Advisor Perspectives welcomes guest contributions. The views presented here do not necessarily represent those of Advisor Perspectives.Ani Yessaillian

The key to building a business is loyalty, and the key to building loyalty is by earning client trust.

Even experienced financial advisors are finding it difficult to attract new clients. More than usual, successful firms are growing their businesses by winning over investors who are dissatisfied with their current advisors.

That's why, to succeed, you must focus on cultivating client loyalty. In today's highly competitive marketplace, you'll never be able to grow your business if you're losing clients. Trust fosters loyalty – but how do you build that kind of trust with your clients?
The annual review is one of your best opportunities to build trust.
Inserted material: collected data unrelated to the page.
Definition sim_cuEventQuery (event : handle_t) (w : world)
  : status_t * world :=
  if down w then (CUDA_ERROR_DEINITIALIZED, w)
  else
    match lookup event (events w) with
    | Some true => (CUDA_ERROR_NOT_READY, w)
    | Some false => (CUDA_SUCCESS, w)
    | None => (CUDA_ERROR_INVALID_HANDLE, w)
    end.

(** Waiting for a pending event lets the device reach it. *)
Definition sim_cuEventSynchronize (event : handle_t) (w : world)
  : status_t * world :=
  if down w then (CUDA_ERROR_DEINITIALIZED, w)
  else
    match lookup event (events w) with
    | Some _ => (CUDA_SUCCESS, with_events w (update event false (events w)))
    | None => (CUDA_ERROR_INVALID_HANDLE, w)
    end.

Definition sim_cuEventDestroy (event : handle_t) (w : world)
  : status_t * world :=
  if down w then (CUDA_ERROR_DEINITIALIZED, w)
  else
    match lookup event (events w) with
    | Some _ => (CUDA_SUCCESS, with_events w (remove event (events w)))
    | None => (CUDA_ERROR_INVALID_HANDLE, w)
    end.

(** *** Kernels: every kernel runs with at most 1024 threads per block *)

Definition max_threads : Z := 1024.

Definition sim_cuFuncGetAttribute (attribute : Z) (f : handle_t) (w : world)
  : status_t * Z * world :=
  if down w then (CUDA_ERROR_DEINITIALIZED, 0, w)
  else if attribute =? CU_FUNC_ATTRIBUTE_MAX_THREADS_PER_BLOCK
       then (CUDA_SUCCESS, max_threads, w)
       else (CUDA_SUCCESS, 0, w).

Definition sim_cuFuncSet (f : handle_t) (config : Z) (w : world)
  : status_t * world :=
  if down w then (CUDA_ERROR_DEINITIALIZED, w) else (CUDA_SUCCESS, w).

Definition sim_cuOccupancyMaxPotentialBlockSizeWithFlags (f : handle_t)
    (b2d : option (Z -> N)) (smem : N) (limit flags : Z) (w : world)
  : status_t * (Z * Z) * world :=
  if down w then (CUDA_ERROR_DEINITIALIZED, (0, 0), w)
  else
    let block_size :=
      if limit =? 0 then max_threads
      else if 0 <? limit then Z.min limit max_threads
      else 0 in
    (CUDA_SUCCESS, (160, block_size), w).

(** *** Programs *)

Definition sim_nvrtcCreateProgram (src name : string) (numHeaders : Z)
    (headers includeNames : list string) (w : world)
  : status_t * handle_t * world :=
  if down w then (NVRTC_ERROR_INTERNAL_ERROR, 0, w)
  else
    let h := next_handle w in
    (NVRTC_SUCCESS, h,
     mk_world false (h + 8) (events w)
       ((h, mk_program_state src [] None) :: programs w)).

Definition sim_nvrtcDestroyProgram (prog : handle_t) (w : world)
  : status_t * world :=
  if down w then (NVRTC_ERROR_INTERNAL_ERROR, w)
  else
    match lookup prog (programs w) with
    | Some _ => (NVRTC_SUCCESS, with_programs w (remove prog (programs w)))
    | None => (NVRTC_ERROR_INVALID_PROGRAM, w)
    end.

(** Compilation: the PTX and the NVVM IR are the source text and a NUL;
    there is a binary only when a real architecture is asked for. *)
Definition real_architecture : string := "--gpu-architecture=sm_80".

Definition compile_source (src : string) (options : list string)
  : artifacts :=
  mk_artifacts
    (list_byte_of_string src ++ [x00])
    (if existsb (String.eqb real_architecture) options
     then [x7f; x45; x4c; x46] else [])
    (list_byte_of_string src ++ [x00])
    [x00].

Definition sim_nvrtcCompileProgram (prog : handle_t)
    (options : list string) (w : world) : status_t * world :=
  if down w then (NVRTC_ERROR_INTERNAL_ERROR, w)
  else
    match lookup prog (programs w) with
    | Some p =>
        (NVRTC_SUCCESS,
         with_programs w
           (update prog
              (mk_program_state (source p) (registered p)
                 (Some (compile_source (source p) options)))
              (programs w)))
    | None => (NVRTC_ERROR_INVALID_PROGRAM, w)
    end.

Definition sim_nvrtcAddNameExpression (prog : handle_t) (name : string)
    (w : world) : status_t * world :=
  if down w then (NVRTC_ERROR_INTERNAL_ERROR, w)
  else
    match lookup prog (programs w) with
    | Some p =>
        (NVRTC_SUCCESS,
         with_programs w
           (update prog
              (mk_program_state (source p) (name :: registered p)
                 (compiled p))
              (programs w)))
    | None => (NVRTC_ERROR_INVALID_PROGRAM, w)
    end.

Definition sim_nvrtcGetLoweredName (prog : handle_t) (name : string)
    (w : world) : status_t * string * world :=
  if down w then (NVRTC_ERROR_INTERNAL_ERROR, EmptyString, w)
  else
    match lookup prog (programs w) with
    | Some (mk_program_state _ names (Some _)) =>
        if existsb (String.eqb name) names
        then (NVRTC_SUCCESS, "_Z" +++ name, w)
        else (NVRTC_ERROR_NAME_EXPRESSION_NOT_VALID, EmptyString, w)
    | _ => (NVRTC_ERROR_INVALID_PROGRAM, EmptyString, w)
    end.

(** The artifact named by [select] of a compiled program. *)
Definition artifact (select : artifacts -> list byte) (prog : handle_t)
    (w : world) : option (list byte) :=
  match lookup prog (programs w) with
  | Some (mk_program_state _ _ (Some a)) => Some (select a)
  | _ => None
  end.

Definition sim_size (select : artifacts -> list byte) (prog : handle_t)
    (w : world) : status_t * size_t * world :=
  if down w then (NVRTC_ERROR_INTERNAL_ERROR, 0%N, w)
  else
    match artifact select prog w with
    | Some data => (NVRTC_SUCCESS, N.of_nat (List.length data), w)
    | None => (NVRTC_ERROR_INVALID_PROGRAM, 0%N, w)
    end.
Successful firms expand the review meeting agenda beyond investment performance, investment policies, and market outlook to uncover client needs and concerns. Use this meeting to assess unmet needs and identify areas of dissatisfaction. Then, use this knowledge to act in ways that strengthen trust and deepen loyalty.

Four questions to ask during the annual review

Based on research I’ve conducted with advisors and high-net-worth investors, I’ve identified four questions you should ask during the annual review to help build a loyal client base.

Question #1: “What are your biggest financial concerns?”

Surprisingly, many advisors neglect to ask this question. No matter how well your clients’ portfolios performed over the past year, you should ask about their concerns in every review.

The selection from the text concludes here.